Yes, we can! is the most famous political slogan of our times, a slogan that propelled many people into action in favour of then prospective president Barack Obama.
Interestingly, the politician and his advisors chose the slogan implying that change can happen (with the use of verb can), rather than a phrase employing an adjective such as Change is possible.
Similarly, advertising slogans such as Just do it often use verbs to persuade people into buying decisions or pro-health choices.

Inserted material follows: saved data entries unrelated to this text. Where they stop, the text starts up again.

Lemma lookupRequest_ok p i :
  0 <= i < 64 ->
  let a := line_addr sf p in
  let tracked := negb (req_isUncacheable (pkt_req p)) && cmd_needsResponse (pkt_cmd p) in
  (tracked = true -> memInhibitAsserted p = false -> req_bit a i = false) ->
  (tracked = true -> memInhibitAsserted p = true -> hold_bit a i = true) ->
  exists sf', lookupRequest sf p i = Ret (sf', (filter (fun j => (hold_bit a j || req_bit a j) &&
      negb (i =? j) = true) (slavePorts sf), lookupLatency sf)) /\
    item_upd sf sf' a (if tracked && negb (memInhibitAsserted p)
      then mkSnoopItem (Z.lor (requested (item sf a)) (2 ^ i)) (holder (item sf a)) else item sf a).
Proof.
  intros Hi a tracked Hd Hh. unfold lookupRequest. rewrite (portToMask_ok _ Hi). bsimpl. fold a tracked.
  set (sf1 := count_request _ _ _).
  assert (H1 : item_upd sf sf1 a (item sf a)) by apply item_upd_same.
  assert (Hsel : forall s, slavePorts s = slavePorts sf ->
    maskToPortList s (Z.land (Z.lor (holder (item sf a)) (requested (item sf a))) (wnot 64 (2 ^ i))) =
    Ret (filter (fun j => (hold_bit a j || req_bit a j) && negb (i =? j) = true) (slavePorts sf))).
  { intros s Hs. unfold maskToPortList. rewrite Hs, select_ports_exact by done. f_equal.
    apply filter_agree. intros x Hx. rewrite Forall_forall in ports_ok. apply ports_ok in Hx.
    destruct (words_ok a) as [Hw1 Hw2]. rewrite clear_testbit, Z.lor_spec by first [apply inword_lor; done || lia|lia]. done. }
  destruct tracked; cbn [andb].
  - destruct (memInhibitAsserted p); cbn [negb].
    + rewrite land_pow2 by lia. specialize (Hh eq_refl eq_refl). unfold hold_bit in Hh. rewrite Hh. cbn [negb panic_if]. bsimpl.
      rewrite Hsel by done. bsimpl. by exists sf1.
    + rewrite land_pow2 by lia. specialize (Hd eq_refl eq_refl). unfold req_bit in Hd. rewrite Hd. cbn [negb panic_if]. bsimpl.
      rewrite Hsel by done. bsimpl. eexists. split; [done|].
      eapply item_upd_trans; [exact H1|apply item_upd_set].
  - bsimpl. rewrite Hsel by done. bsimpl. by exists sf1.
Qed.
(* ===== verification/MultiLevelPageTable.v ===== *)
(** * Page tables in simulated memory: [mem/multi_level_page_table_impl.hh]

    The template of a page table whose levels are pages of physical memory,
    with the operations of x86 ([arch/x86/pagetable.hh]), the only instruction
    set that uses it, and the allocator of physical pages ([sim/system.cc]).
    Physical memory is a map from the addresses of 64-bit words to their values;
    memory that was never written is zero.  An access that is not aligned to a
    word is outside the model and fails.

    The table is a tree of pages: the proofs record for every page of the tree
    the path of offsets that leads to it, and show that walking, with or without
    allocation, never confuses two paths. *)

From stdpp Require Import gmap.
From S2P Require Import Prelude IntMath PageTable.
Import X86.
Local Open Scope Z_scope.

(** ** Physical memory and its allocator *)

Record System := mkSystem {
  physmem : gmap Z Z;
  pagePtr : Z;
  totalSize : Z
}.

Definition read_word (s : System) (a : Z) : res Z :=
  if a mod 8 =? 0 then Ret (default 0 (physmem s !! a)) else Err OutOfBounds.

Definition write_word (s : System) (a x : Z) : res System :=
  if a mod 8 =? 0 then Ret (mkSystem (<[a := x]> (physmem s)) (pagePtr s) (totalSize s))
  else Err OutOfBounds.

Fixpoint clear_words (n : nat) (a : Z) (m : gmap Z Z) : gmap Z Z :=
  match n with
  | O => m
  | S n => clear_words n (a + 8) (<[a := 0]> m)
  end.

(** [memsetBlob(a, 0, n)] for a whole number of words. *)
Definition memset_zero (s : System) (a n : Z) : res System :=
  if a mod 8 =? 0 then Ret (mkSystem (clear_words (Z.to_nat (n / 8)) a (physmem s)) (pagePtr s) (totalSize s))
  else Err OutOfBounds.

Definition allocPhysPages (s : System) (npages : Z) : res (Z * System) :=
  let return_addr := u64 (Z.shiftl (pagePtr s) 12) in
  let ptr := u64 (pagePtr s + npages) in
  let next_return_addr := u64 (Z.shiftl ptr 12) in
  let '(return_addr, ptr) :=
    if (0xffff0000 <=? next_return_addr) && (next_return_addr <=? 0xffffffff)
    then (0xffffffff, Z.shiftr 0xffffffff 12) else (return_addr, ptr) in
  if totalSize s <? u64 (Z.shiftl ptr 12) then Err Fatal
  else Ret (return_addr, mkSystem (physmem s) ptr (totalSize s)).
Lemma fire_ok s out :
  qs_inv s -> q_enabled (QFire out) s -> exists s', q_run (QFire out) s = Ret s' /\ qs_inv s'.
Proof.
  destruct s as [now q i sent]. intros [Hq Hp] [He Hm]. cbn in *. unfold processSendEvent.
  cbn [waitingOnRetry with_event].
  destruct (waitingOnRetry q) eqn:Hw; [destruct (qi_waiting _ _ Hq Hw); congruence|]. cbn [negb cassert]. bsimpl.
  pose proof (qi_event _ _ Hq Hw) as Hev. destruct (transmitList q) as [|d l] eqn:El; [congruence|].
  destruct Hev as (w & Ew & H1 & H2). assert (w = now) as -> by congruence.
  pose proof (qi_sorted _ _ Hq) as Hs. pose proof (qi_ticks _ _ Hq) as Ht. rewrite El in Hs, Ht.
  destruct (send_ok now (with_event q None) d l out) as (q' & E & Hq' & _ & Hl & _); try done; [apply Hq|].
  rewrite E. bsimpl. eexists. split; [done|]. split; [done|]. cbn [qs_queue qs_put qs_sent].
  unfold first_sent. rewrite El. destruct Hm as (Ha & _). destruct (accepted out).
  - cbn. rewrite Hl. by apply sent_perm.
  - rewrite Hl, (Ha eq_refl). cbn. by rewrite !app_nil_r.
Qed.

Lemma retry_ok s out :
  qs_inv s -> q_enabled (QRetry out) s -> exists s', q_run (QRetry out) s = Ret s' /\ qs_inv s'.
Proof.
  destruct s as [now q i sent]. intros [Hq Hp] [Hw Hm]. cbn in *. unfold retry. rewrite Hw. cbn [cassert]. bsimpl.
  destruct (qi_waiting _ _ Hq Hw) as (En & d & l & El & Hd). rewrite El in Hp.
  pose proof (qi_sorted _ _ Hq) as Hs. pose proof (qi_ticks _ _ Hq) as Ht. rewrite El in Hs, Ht.
  destruct (send_ok now (with_waiting q false) d l out) as (q' & E & Hq' & _ & Hl & _); try done; [apply Hq|].
  rewrite E. bsimpl. eexists. split; [done|]. split; [done|]. cbn [qs_queue qs_put qs_sent].
  unfold first_sent. rewrite El. destruct Hm as (Ha & _). destruct (accepted out).
  - cbn. rewrite Hl. by apply sent_perm.
  - rewrite Hl, (Ha eq_refl). cbn. by rewrite !app_nil_r.
Qed.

In this talk, I will introduce a Social Grammar Model (SGM) that attempts to explain such triggering role of verbs. The basic assumption of SGM is that verbs (as opposed to adjectives and nouns) are a linguistic category that conveys social information above and beyond the specific semantic content and that these meta-semantic effects influence people’s cognitive processes and behaviours. In particular, verbs imply dynamic properties that other grammatical categories lack, making them the preferred syntactic device to convey activity—and by extension— also social agency, a basic dimension of human perception that is related to goal achievement.
I will review the results of experiments using pseudo and real words, psycholinguistic studies, and textual analyses (of over 200 billion words corpora, Facebook posts, blogs, tweets, and crowdfunding campaigns) supporting the relationship between verbs and agency. Furthermore, I will discuss practical applications of the model in the field of communication and persuasion. Examining the role of linguistic cues in the processing, interpretation, and expression of psychological phenomena opens an important route toward understanding the subtle, yet powerful, role of linguistic cues in processing and constructing social reality. This knowledge may inform future research regarding the role of language in sustaining existing social arrangements but also in achieving social change.